Pre-draft measurables
| Height | Weight | Arm length | Hand span | Wingspan | 40-yard dash | 10-yard split | 20-yard split | 20-yard shuttle | Three-cone drill | Vertical jump | Broad jump | Bench press |
| 6 ft 3+1⁄2 in (1.92 m) | 241 lb (109 kg) | 33+3⁄8 in (0.85 m) | 10+1⁄8 in (0.26 m) | 6 ft 8+1⁄2 in (2.04 m) | 4.65 s | 1.66 s | 2.72 s | 4.25 s | 7.13 s | 34 in (0.86 m) | 10 ft 3 in (3.12 m) | 25 reps |
All values from Pro Day

=== Cleveland Browns ===
Welch signed with the Cleveland Browns as an undrafted free agent on May 10, 2024. He was waived by the Browns on August 27.

=== New Orleans Saints ===
On August 29, 2024, Welch was signed to the New Orleans Saints practice squad.
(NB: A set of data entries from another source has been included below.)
Lemma reconcile_expired job now summary q :
  wf (q_jobs q) -> healthy q -> q_jobs q !! jobId job = Some job -> leaseExpired job now ->
  exists q' job' outcome,
    reconcileJob cfg job now summary q = (Ok (countLeaseRecovery summary outcome), q') /\
    q_jobs q' = <[jobId job := job']> (q_jobs q) /\ healthy q' /\
    JobStep cfg job job' /\ state job' <> running /\
    (free (q_jobs q) (jobId job) (storedPromoteLaneScope job) -> resolved job job' outcome).
Proof.
  intros Hwf Hh Hl Hexp. pose proof Hexp as [Hr He]. pose proof (Hwf _ _ Hl) as [_ Hwj]. unfold reconcileJob, resolved.
  assert (state job <> succeeded) as Hns by congruence.
  rewrite (proj2 (Z.ltb_ge _ _) He). unfold bindM at 1. pose proof (abandonMissing_healthy job now q Hh Hwj) as Hab.
  destruct (missingStorageLaneForAuthorOnlyJob job) eqn:Em.
  { destruct Hab as (q1 & -> & Hh1 & Hq1). eexists q1, _, abandoned.
    split_and!; [done|exact Hq1|done|by apply step_abandon; auto|done|]. intros _. right. by auto 10. }
  rewrite Hab. unfold bindM at 1.
  destruct (conflict_healthy cfg (conflictLookupForStoredJob job) (Some (jobId job)) q Hh) as (c & q1 & -> & Hq1 & Hh1 & Hc).
  destruct c as [other|]; [|simpl; destruct (mayReclaim job) eqn:Hm].
  - destruct (Hc other eq_refl) as (Hin & Hex & Ho & Hcf). apply rows_lookup in Hin; [|done].
    destruct (write_healthy (abandonedJob job now (conflictReason (jobId other)) (conflictMessage (jobId other))) q1 Hh1)
      as (q2 & Hw & Hq2 & Hh2); [by apply abandoned_wf|].
    eexists q2, _, abandoned. simpl. unfold bindM, abandonForManualInspection. rewrite Hw. rewrite Hq1 in Hq2.
    split_and!; [done|exact Hq2|done|by apply step_abandon; auto|done|]. intros Hfree.
    change (lk_laneScope _) with (storedPromoteLaneScope job) in Hcf.
    rewrite (Hfree (jobId other) other) in Hcf; [done|congruence|done|done].
  - destruct (snapshot_wf job Hwj) as [r Hs]. destruct (write_healthy (reclaimedJob job r now) q1 Hh1) as (q2 & Hw & Hq2 & Hh2).
    { by apply reclaimed_wf. }
    exists q2, (reclaimedJob job r now), reclaimed. unfold bindM, lift. rewrite Hs, Hw.
    destruct (unstarted_same job) as [Hid _]. simpl in Hq2. rewrite Hid, Hq1 in Hq2.
    destruct (snapshot_scope _ _ Hs). split_and!; [done..|by apply step_reclaim|done|].
    intros _. left. apply mayReclaim_spec in Hm. done.
  - destruct (write_healthy (abandonedJob job now (expiredReason job) (expiredMessage job)) q1 Hh1) as (q2 & Hw & Hq2 & Hh2).
    { by apply abandoned_wf. }
    eexists q2, _, abandoned. unfold bindM, abandonForManualInspection. rewrite Hw. rewrite Hq1 in Hq2.
    split_and!; [done|exact Hq2|done|by apply step_abandon; auto|done|].
    intros _. right. rewrite <- mayReclaim_spec, Hm. split_and!; [by right|done..|apply expired_needs_inspection].
Qed.


(** The effect of recovery on the records: only running records whose lease has
    run out change, and they stop running. *)
Definition recoveredRow (now : Z) (job job' : PromoteJob) : Prop :=
  job' = job \/ (leaseExpired job now /\ JobStep cfg job job' /\ state job' <> running).

Definition recovered (now : Z) (jobs jobs' : gmap string PromoteJob) : Prop :=
  forall id, option_Forall2 (recoveredRow now) (jobs !! id) (jobs' !! id).

Lemma recovered_refl now jobs : recovered now jobs jobs.
Proof. intros id. destruct (jobs !! id); constructor. by left. Qed.

Lemma leaseExpired_dec job now :
  state job = running ->
  (leaseExpired job now \/ ~ leaseExpired job now /\ (now < default 0 (ls_expiresAt <$> lease job))%Z).
Proof.
  intros Hr. destruct (Z.le_gt_cases (default 0 (ls_expiresAt <$> lease job)) now); [by left|right].
  split; [|lia]. intros [_ ?]. lia.
Qed.

Lemma reconcile_healthy job now summary q :
  wf (q_jobs q) -> healthy q -> q_jobs q !! jobId job = Some job -> state job = running ->
  exists summary' q', reconcileJob cfg job now summary q = (Ok summary', q') /\ healthy q' /\ wf (q_jobs q') /\
    recovered now (q_jobs q) (q_jobs q') /\
    (forall id, id <> jobId job -> q_jobs q' !! id = q_jobs q !! id) /\
    (forall job', q_jobs q' !! jobId job = Some job' -> ~ leaseExpired job' now).
Proof.
  intros Hwf Hh Hl Hr. destruct (leaseExpired_dec job now Hr) as [Hexp|[Hn He]].
  - destruct (reconcile_expired job now summary q Hwf Hh Hl Hexp) as (q' & job' & o & -> & Hq & Hh' & Hst & Hnr & _).
    pose proof (step_request _ _ _ Hst) as [Hid _]. pose proof (Hwf _ _ Hl) as [_ Hwj].
    eexists _, q'. rewrite Hq. split_and!; [done|done| | | |].
    + intros id j. rewrite lookup_insert_Some. intros [[<- <-]|[_ ?]]; [|by apply Hwf]. split; [done|by eapply step_wf].
    + intros id. destruct (decide (jobId job = id)) as [<-|Hne];
        [|rewrite lookup_insert_ne by done; apply recovered_refl].
      rewrite lookup_insert_eq, Hl. constructor. by right.
    + intros id Hne. by rewrite lookup_insert_ne.
    + intros j. rewrite lookup_insert_eq. intros [= <-] [? _]. done.
  - exists summary, q. unfold reconcileJob. rewrite (proj2 (Z.ltb_lt _ _) He). split_and!; [done..|apply recovered_refl|done|]. intros j Hj. by replace j with job by congruence.
Qed.
(* ===== verification/CodePoints.v ===== *)
(** * Unicode order of strings

    packages/core/src/code-point-order.ts: the comparison of strings by code
    point and the sorted catalogs built on it.  A JavaScript string is the
    sequence of its UTF-16 code units.  The order is related to the one of the
    UTF-8 encodings, in which SQLite compares text. *)

From Equations Require Import Equations.
From Stdlib Require Import Strings.Byte Strings.Ascii.
From S2P Require Import Prelude Bytes.

Open Scope Z_scope.

(** A code unit has 16 bits: its high and its low byte. *)
Definition codeUnit : Type := byte * byte.
Definition unitZ (u : codeUnit) : Z := byteZ u.1 * 256 + byteZ u.2.

Notation jsstr := (list codeUnit).

(** A literal with characters below 256. *)
Definition js (s : string) : jsstr := (fun c => (x00, byte_of_ascii c)) <$> String.list_ascii_of_string s.

Definition isHigh (u : Z) : bool := (0xD800 <=? u) && (u <=? 0xDBFF).
Definition isLow (u : Z) : bool := (0xDC00 <=? u) && (u <=? 0xDFFF).

(** The code point of a surrogate pair. *)
Definition pairCodePoint (high low : Z) : Z := (high - 0xD800) * 0x400 + (low - 0xDC00) + 0x10000.

(** [s.codePointAt(i)] *)
Definition codePointAt (s : jsstr) (i : nat) : option Z :=
  match s !! i with
  | None => None
  | Some u =>
      match s !! S i with
      | Some u' =>
          Some (if isHigh (unitZ u) && isLow (unitZ u') then pairCodePoint (unitZ u) (unitZ u') else unitZ u)
      | None => Some (unitZ u)
      end
  end.

Definition units (codePoint : Z) : nat := if 0xFFFF <? codePoint then 2%nat else 1%nat.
He signed a reserve/future contract with New Orleans on January 6, 2025.

On August 26, 2025, Welch was waived by the Saints as part of final roster cuts and re-signed to the practice squad the next day. He was promoted to the active roster on January 3, 2026.

On August 31, 2026, Welch was waived by the Saints and re-signed to the practice squad. On September 12, he was signed to the active roster.